Ultimately, the time needed to diagnose CHE via the QuickStroop was reduced from total Off Time + On Time 203.7 (67.82) seconds to 36.8 (11.25) seconds for the derivation training set and from total 178.2 (46.19) to 32.9 (9.94) seconds for the validation cohort.
Multivariable regression modelling of the training set in the derivation cohort:
Regression models were developed for each of the stages (OffTime+OnTime, Off 1 only, Off 1 through 2, etc till Off 1 through 5 runs) using CHE PHES as the gold standard incorporating age, gender, education and time required using data obtained from the training set of the derivation cohort. The regression model for Off runs 1 through 2, which was the lowest number of runs needed to achieve comparable accuracy was represented by the formula: −8.2362 + Age*(−0.0349) + Male*(1.1467) + Education*0.0049 + Stroop Off1 through 2*(0.2607) where a score >=0 is MHE (<0 is No MHE)Table 3 has the regression formulae for all other runs.
Table 3:
Regression Models Based on Various Stroop Times | |||||
---|---|---|---|---|---|
Total Time (Off+On) Estimate | Off1 through 2 Estimate | Off1 through 3 Estimate | Off1 through 4 Estimate | Off1 through 5 Estimate | |
Intercept | −7.9721 | −8.2362 | −8.6315 | −8.6628 | −8.7121 |
Age | −0.0372 | −0.0349 | −0.0318 | −0.0385 | −0.0428 |
Sex (Male) | 1.3358 | 1.1467 | 1.0895 | 1.0320 | 0.9780 |
Education | −0.0096 | 0.0049 | 0.0041 | 0.0069 | 0.0131 |
Stroop | 0.0470 | 0.2607 | 0.1796 | 0.1410 | 0.1161 |
Using these formulas, if the calculated value was greater than or equal 0 then a subject was classified as having CHE; if the calculated value was < 0 the subject was classified as not having CHE. As mentioned above, Off 1 through 2 estimate was statistically similar to the total time (Off+On).
This formula was used to compare accuracy in the testing set of the derivation cohort and validation cohorts (Table 4).
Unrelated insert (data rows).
Lemma run_commit_unblock s ip gen rb tm (m : amap) : 0 < sb_unblockHold s -> canonIP ip = ip -> exists m',
  run (Scoreboard.CommitUnblock s ip gen rb) tm m = (m', match ParseAddr ip with Some a => [EnforceNotify a [] 0 true] | None => [] end, Ok tt) /\
  m' !! BlockKey ip = None /\ (rb = true -> m' !! blockCountKey ip = None) /\
  (forall k, k <> unblockHoldKey ip -> k <> unblockGenKey ip -> m !! k = None -> m' !! k = None).
Proof.
  intros Hs Hip. unfold Scoreboard.CommitUnblock. rewrite Hip, (proj2 (Z.leb_gt _ _)) by done.
  cbn [run exec_op contract_ops st_commit_unblock]. unfold spec_commit_unblock, unblock_commit, notifyEnforcer.
  cbn [uc_HoldKey uc_HoldValue uc_HoldTTL uc_GenerationKey uc_Generation uc_GenerationTTL uc_BlockKey uc_CounterKey uc_ResetBackoff].
  set (m2 := <[unblockGenKey ip := _]> _).
  exists (if rb then delete (blockCountKey ip) (delete (BlockKey ip) m2) else delete (BlockKey ip) m2).
  split; [by destruct (ParseAddr ip) |]. split; [| split].
  - destruct rb; rewrite ?lookup_delete_None; rewrite ?lookup_delete_eq; auto.
  - intros ->. by rewrite lookup_delete_eq.
  - intros k Hh Hg Hm. assert (m2 !! k = None) by (unfold m2; by rewrite !lookup_insert_ne by done).
    destruct rb; rewrite !lookup_delete_None; auto.
Qed.
End Operator.

(** ** Hosts *)
Section Hosts.
Context `{Unicode}.

Lemma add_hosts_spec raws : forall hosts, NoDup hosts -> (length hosts <= maxEscalationResetHosts)%nat -> [] ∉ hosts ->
  let out := add_hosts raws hosts in
  NoDup out.1 /\ (length out.1 <= maxEscalationResetHosts)%nat /\ [] ∉ out.1 /\ hosts ⊆ out.1 /\
  (forall h, h ∈ out.1 -> h ∈ hosts \/ exists raw, raw ∈ raws /\ NormalizeHost raw = h) /\
  (out.2 = false -> forall raw, raw ∈ raws -> NormalizeHost raw <> [] -> NormalizeHost raw ∈ out.1) /\
  (out.2 = true -> length out.1 = maxEscalationResetHosts).
Proof.
  induction raws as [| raw raws IH]; intros hosts Hn Hl Hne; cbn [add_hosts]; cbn zeta.
  - cbn [fst snd]. split_ands; try done; [by left | by intros _ raw ?%not_elem_of_nil].
  - destruct (bool_decide (NormalizeHost raw = []) || bool_decide (NormalizeHost raw ∈ hosts)) eqn:Eskip.
    + destruct (IH hosts Hn Hl Hne) as (R1 & R2 & R3 & R4 & R5 & R6 & R7). split_ands; try done.
      * intros h Hh. destruct (R5 h Hh) as [| (r & Hr & <-)]; [by left | right]. exists r. split; [by right | done].
      * intros Ht r [-> | Hr]%elem_of_cons Hnil; [| by apply R6]. apply orb_true_iff in Eskip as [E | E]; apply bool_decide_eq_true in E; [done | by apply R4].
    + apply orb_false_iff in Eskip as [E1 E2]. apply bool_decide_eq_false in E1, E2. destruct (_ <=? _)%nat eqn:El.
      * apply Nat.leb_le in El. cbn [fst snd]. split_ands; try done; [by left | lia].
      * apply Nat.leb_gt in El. destruct (IH (hosts ++ [NormalizeHost raw])) as (R1 & R2 & R3 & R4 & R5 & R6 & R7).
        { apply NoDup_app. split_ands; [done | | apply NoDup_singleton]. by intros x Hx ->%list_elem_of_singleton. }
        { rewrite length_app. cbn. lia. }
        { rewrite elem_of_app, list_elem_of_singleton. intros [|]; by subst. }
        split_ands; try done; [set_solver | |].
        -- intros h Hh. destruct (R5 h Hh) as [[|]%elem_of_app | (r & Hr & <-)]; [by left | right; exists raw | right; exists r].
           ++ split; [left | symmetry; by apply list_elem_of_singleton].
           ++ split; [by right | done].
        -- intros Ht r [-> | Hr]%elem_of_cons Hnil; [apply R4; set_solver | by apply R6].
Qed.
Our results suggested that the overall accuracy of the formula derived from the training set of the derivation cohort to predict PHES CHE in the validation cohort was 84.04% with a sensitivity of 75.00% and specificity of 87.14% with Off runs 1 through 2. In the testing set, the accuracy was 77.78% with a sensitivity of 70.83% and specificity of 84.31% using the Off runs 1 through 2 adjusted for age, sex, and education level.
Table 4:
Total Stroop Time (Off+On) | Off 1 through 2 | Off 1 through 3 | Off 1 through 4 | Off1 through 5 | ||||||
---|---|---|---|---|---|---|---|---|---|---|
Test Set (n = 99) |
Validation cohort (n = 94) |
Test Set (n = 99) |
Validation cohort (n = 94) |
Test Set (n = 99) |
Validation cohort (n = 94) |
Test Set (n = 99) |
Validation cohort (n = 94) |
Test Set (n = 99) |
Validation cohort (n = 94) |
|
Accuracy | 81.82% | 80.85% | 77.78% | 84.04% | 77.78% | 82.98% | 77.78% | 81.91% | 79.80% | 80.85% |
Sensitivity | 75.00% | 62.50% | 70.83% | 75.00% | 68.75% | 66.67% | 66.67% | 66.67% | 72.92% | 62.50% |
Specificity | 88.24% | 87.14% | 84.31% | 87.14% | 86.27% | 88.57% | 88.24% | 87.14% | 83.33% | 87.14% |
DISCUSSION:
We found that two short runs in the easier Off State of the EncephalApp demonstrate equivalent accuracy as the entire EncephalApp to diagnose CHE based on the PHES gold standard. This was internally and externally validated and was robust even with logistic regression adjustment. The data generated here could potentially streamline the diagnosis of CHE using EncephalApp in clinics where the time burden would go down substantially, make it possible to administer while checking in patients and recording data on smart devices to present to clinicians seeing the patients later in the clinic.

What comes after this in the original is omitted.